Input records below:

(** * NoBorders: the window-state engine of [fullscreen.py]

    A shallow embedding of the borderless-fullscreen engine: the
    style/geometry cache [window_style_cache], the per-process preference
    table [last_fullscreen_by_pid], the membership set
    [App.fullscreen_hwnds], the two engine operations
    [set_borderless_fullscreen] / [revert_to_windowed], the window
    enumerator [enum_windows] and the reconciliation pass
    [App.update_windows_lists].

    The Python code talks to the operating system through [win32gui],
    [win32process], [win32api] and [psutil].  Those calls are modelled by a
    small simulated desktop ([OS]) whose calls may raise: every win32 call
    consumes one entry of a fault script, so that a call can fail at any
    point of a run, and a call on a handle that denotes no window raises as
    well.  Python exceptions keep whatever was mutated before they were
    raised; the monad [M] below therefore returns the new state together
    with either a value or an exception. *)

From Stdlib Require Import ZArith String Ascii List Lia.
From stdpp Require Import base gmap sets list strings.

Local Open Scope string_scope.
Local Open Scope list_scope.
Local Open Scope Z_scope.

(** ** Data model *)

(** A rectangle is the Python 4-tuple [(left, top, right, bottom)]. *)
Abbreviation Rect := (Z * Z * Z * Z)%type.

(** A cache entry is the Python 3-tuple [(style, exstyle, rect)]. *)
Abbreviation Snapshot := (Z * Z * Rect)%type.

(** [class WindowInfo]: the four attributes start as [None]. *)
Record WindowInfo := mkWindowInfo {
  hwnd : Z;
  pid : option Z;
  process_name : option string;
  title : option string
}.

Inductive ListKind := windowed | fullscreen.

#[global] Instance ListKind_eq_dec : EqDecision ListKind.
Proof. solve_decision. Defined.

(** The part of [class App] the engine reads and writes.  The Tk widgets
    themselves (list boxes, buttons, status label) are not modelled. *)
Record App := mkApp {
  windowed_windows : list WindowInfo;
  fullscreen_windows : list WindowInfo;
  fullscreen_hwnds : gset Z;
  selected_hwnd : option Z;
  selected_list : option ListKind;
  is_minimized : bool
}.

(** ** The simulated desktop *)

Record Window := mkWindow {
  win_style : Z;
  win_exstyle : Z;
  win_rect : Rect;
  win_owner : option Z;      (* owning process id; [None]: not resolvable *)
  win_visible : bool;
  win_text : string
}.

(** What [psutil.Process(pid).name()] answers for a live process. *)
Inductive ProcEntry := ProcName (n : string) | ProcDenied.

Record OS := mkOS {
  os_windows : gmap Z Window;
  os_processes : gmap Z ProcEntry;
  os_screen : Z * Z;             (* SM_CXSCREEN, SM_CYSCREEN *)
  os_faults : list bool          (* fault script: [true] makes the next call raise *)
}.

(** The module globals, the application object and the desktop.
    [invocations] is a ghost log: [set_borderless_fullscreen] records its
    arguments there on entry, nothing reads it. *)
Record World := mkWorld {
  os : OS;
  window_style_cache : gmap Z Snapshot;
  last_fullscreen_by_pid : list (Z * (string * option Rect));
  self : App;
  invocations : list (Z * option Rect)
}.

Definition set_os (o : OS) (σ : World) : World :=
  mkWorld o (window_style_cache σ) (last_fullscreen_by_pid σ) (self σ) (invocations σ).
Definition set_cache (c : gmap Z Snapshot) (σ : World) : World :=
  mkWorld (os σ) c (last_fullscreen_by_pid σ) (self σ) (invocations σ).
Definition set_prefs (d : list (Z * (string * option Rect))) (σ : World) : World :=
  mkWorld (os σ) (window_style_cache σ) d (self σ) (invocations σ).
Definition set_self (a : App) (σ : World) : World :=
  mkWorld (os σ) (window_style_cache σ) (last_fullscreen_by_pid σ) a (invocations σ).
Definition set_invocations (l : list (Z * option Rect)) (σ : World) : World :=
  mkWorld (os σ) (window_style_cache σ) (last_fullscreen_by_pid σ) (self σ) l.

Definition set_fullscreen_hwnds (s : gset Z) (a : App) : App :=
  mkApp (windowed_windows a) (fullscreen_windows a) s
        (selected_hwnd a) (selected_list a) (is_minimized a).
Definition set_lists (ws fs : list WindowInfo) (a : App) : App :=
  mkApp ws fs (fullscreen_hwnds a) (selected_hwnd a) (selected_list a) (is_minimized a).
Definition set_selection (h : option Z) (k : option ListKind) (a : App) : App :=
  mkApp (windowed_windows a) (fullscreen_windows a) (fullscreen_hwnds a) h k (is_minimized a).
Definition set_is_minimized (b : bool) (a : App) : App :=
  mkApp (windowed_windows a) (fullscreen_windows a) (fullscreen_hwnds a)
        (selected_hwnd a) (selected_list a) b.

(** ** Python dictionaries that are iterated: insertion-ordered *)

Section Dict.
Context {V : Type}.

Fixpoint dict_get (d : list (Z * V)) (k : Z) : option V :=
  match d with
  | [] => None
  | (k', v) :: d' => if Z.eqb k k' then Some v else dict_get d' k
  end.

(** [d[k] = v]: an existing key keeps its position, a new one goes last. *)
Fixpoint dict_set (d : list (Z * V)) (k : Z) (v : V) : list (Z * V) :=
  match d with
  | [] => [(k, v)]
  | (k', v') :: d' => if Z.eqb k k' then (k, v) :: d' else (k', v') :: dict_set d' k v
  end.

(** [del d[k]] (callers check or catch the missing key). *)
Fixpoint dict_del (d : list (Z * V)) (k : Z) : list (Z * V) :=
  match d with
  | [] => []
  | (k', v') :: d' => if Z.eqb k k' then dict_del d' k else (k', v') :: dict_del d' k
  end.

Definition dict_keys (d : list (Z * V)) : list Z := map fst d.

Definition dict_mem (d : list (Z * V)) (k : Z) : bool :=
  match dict_get d k with Some _ => true | None => false end.
End Dict.

(** ** Exceptions and the state monad *)

Inductive exn := Win32Error | NoSuchProcess | AccessDenied | PsutilError.

Inductive result (A : Type) : Type :=
| Ok (a : A)
| Raise (e : exn).
Arguments Ok {A} a.
Arguments Raise {A} e.

Definition M (A : Type) : Type := World -> result A * World.

Definition ret {A} (a : A) : M A := fun σ => (Ok a, σ).

Definition bind {A B} (m : M A) (k : A -> M B) : M B := fun σ =>
  match m σ with
  | (Ok a, σ') => k a σ'
  | (Raise e, σ') => (Raise e, σ')
  end.

Definition raise {A} (e : exn) : M A := fun σ => (Raise e, σ).

(** [try: m  except Exception: h] *)
Definition try_except {A} (m : M A) (h : M A) : M A := fun σ =>
  match m σ with
  | (Ok a, σ') => (Ok a, σ')
  | (Raise _, σ') => h σ'
  end.

(** [try: m  except (psutil.NoSuchProcess, psutil.AccessDenied): h] *)
Definition try_except_psutil {A} (m : M A) (h : M A) : M A := fun σ =>
  match m σ with
  | (Ok a, σ') => (Ok a, σ')
  | (Raise NoSuchProcess, σ') | (Raise AccessDenied, σ') => h σ'
  | (Raise e, σ') => (Raise e, σ')
  end.

Definition gets {A} (f : World -> A) : M A := fun σ => (Ok (f σ), σ).
Definition modify (f : World -> World) : M unit := fun σ => (Ok tt, f σ).

Declare Scope py_scope.
Delimit Scope py_scope with py.
Notation "x <- m ;; k" := (bind m (fun x => k))
  (at level 100, m at next level, k at level 200, right associativity) : py_scope.
Notation "m ;; k" := (bind m (fun _ => k))
  (at level 100, k at level 200, right associativity) : py_scope.
Local Open Scope py_scope.

(** [for x in l: body x]; an exception leaves the loop. *)
Fixpoint for_each {A} (l : list A) (body : A -> M unit) : M unit :=
  match l with
  | [] => ret tt
  | x :: l' => body x ;; for_each l' body
  end.

(** ** The operating-system calls *)

(** The fault script is read from its head; an exhausted script injects no
    fault. *)
Definition fault_now (o : OS) : bool := hd false (os_faults o).

Definition consume (o : OS) : OS :=
  mkOS (os_windows o) (os_processes o) (os_screen o) (tl (os_faults o)).

(** A win32 call: raises when the fault script says so, otherwise runs [f]
    on the desktop. *)
Definition win32 {A} (f : OS -> result A * OS) : M A := fun σ =>
  if fault_now (os σ) then (Raise Win32Error, set_os (consume (os σ)) σ)
  else let '(r, o') := f (consume (os σ)) in (r, set_os o' σ).

(** A query on one window; an invalid handle raises. *)
Definition query {A} (h : Z) (f : Window -> result A) : M A :=
  win32 (fun o => match os_windows o !! h with
                  | Some w => (f w, o)
                  | None => (Raise Win32Error, o)
                  end).

(** An update of one window; an invalid handle raises. *)
Definition update (h : Z) (f : Window -> Window) : M unit :=
  win32 (fun o => match os_windows o !! h with
                  | Some w => (Ok tt, mkOS (<[h := f w]> (os_windows o)) (os_processes o)
                                           (os_screen o) (os_faults o))
                  | None => (Raise Win32Error, o)
                  end).

Definition GWL_STYLE : Z := -16.
Definition GWL_EXSTYLE : Z := -20.

Definition WS_BORDER : Z := 0x00800000.
Definition WS_DLGFRAME : Z := 0x00400000.
Definition WS_CAPTION : Z := Z.lor WS_BORDER WS_DLGFRAME.
Definition WS_SYSMENU : Z := 0x00080000.
Definition WS_THICKFRAME : Z := 0x00040000.
Definition WS_MINIMIZEBOX : Z := 0x00020000.
Definition WS_MAXIMIZEBOX : Z := 0x00010000.

Definition WS_EX_DLGMODALFRAME : Z := 0x00000001.
Definition WS_EX_CLIENTEDGE : Z := 0x00000200.
Definition WS_EX_STATICEDGE : Z := 0x00020000.

Definition HWND_TOP : Z := 0.
Definition SWP_NOZORDER : Z := 0x0004.
Definition SWP_FRAMECHANGED : Z := 0x0020.
Definition SWP_SHOWWINDOW : Z := 0x0040.
Definition SM_CXSCREEN : Z := 0.
Definition SM_CYSCREEN : Z := 1.

Definition GetWindowLong (h : Z) (nIndex : Z) : M Z :=
  query h (fun w => if Z.eqb nIndex GWL_STYLE then Ok (win_style w)
                    else if Z.eqb nIndex GWL_EXSTYLE then Ok (win_exstyle w)
                    else Raise Win32Error).

Definition SetWindowLong (h : Z) (nIndex : Z) (v : Z) : M unit :=
  if Z.eqb nIndex GWL_STYLE then
    update h (fun w => mkWindow v (win_exstyle w) (win_rect w) (win_owner w)
                                (win_visible w) (win_text w))
  else if Z.eqb nIndex GWL_EXSTYLE then
    update h (fun w => mkWindow (win_style w) v (win_rect w) (win_owner w)
                                (win_visible w) (win_text w))
  else win32 (fun o => (Raise Win32Error, o)).

Definition GetWindowRect (h : Z) : M Rect := query h (fun w => Ok (win_rect w)).

(** [SetWindowPos(hwnd, after, x, y, cx, cy, flags)]: moves and sizes the
    window; [SWP_SHOWWINDOW] shows it.  The z-order is not modelled. *)
Definition SetWindowPos (h : Z) (after x y cx cy flags : Z) : M unit :=
  update h (fun w => mkWindow (win_style w) (win_exstyle w) (x, y, x + cx, y + cy)
                              (win_owner w)
                              (win_visible w || negb (Z.eqb (Z.land flags SWP_SHOWWINDOW) 0))
                              (win_text w)).

(** [win32process.GetWindowThreadProcessId]: the thread id is always
    discarded by the callers ([_, pid = ...]); only the pid is returned. *)
Definition GetWindowThreadProcessId (h : Z) : M Z :=
  query h (fun w => match win_owner w with Some p => Ok p | None => Raise Win32Error end).

Definition IsWindowVisible (h : Z) : M bool := query h (fun w => Ok (win_visible w)).
Definition GetWindowText (h : Z) : M string := query h (fun w => Ok (win_text w)).

Definition GetSystemMetrics (nIndex : Z) : M Z :=
  gets (fun σ => if Z.eqb nIndex SM_CXSCREEN then fst (os_screen (os σ))
                 else if Z.eqb nIndex SM_CYSCREEN then snd (os_screen (os σ)) else 0).

(** [psutil.Process(pid).name()] *)
Definition psutil_Process_name (p : Z) : M string := fun σ =>
  (if fault_now (os σ) then Raise PsutilError
   else match os_processes (os σ) !! p with
        | Some (ProcName n) => Ok n
        | Some ProcDenied => Raise AccessDenied
        | None => Raise NoSuchProcess
        end, set_os (consume (os σ)) σ).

End of Input records.

Find the word "raises" in the entries, and copy every line it shows up in.

    point of a run, and a call on a handle that denotes no window raises as
(** A win32 call: raises when the fault script says so, otherwise runs [f]
(** A query on one window; an invalid handle raises. *)
(** An update of one window; an invalid handle raises. *)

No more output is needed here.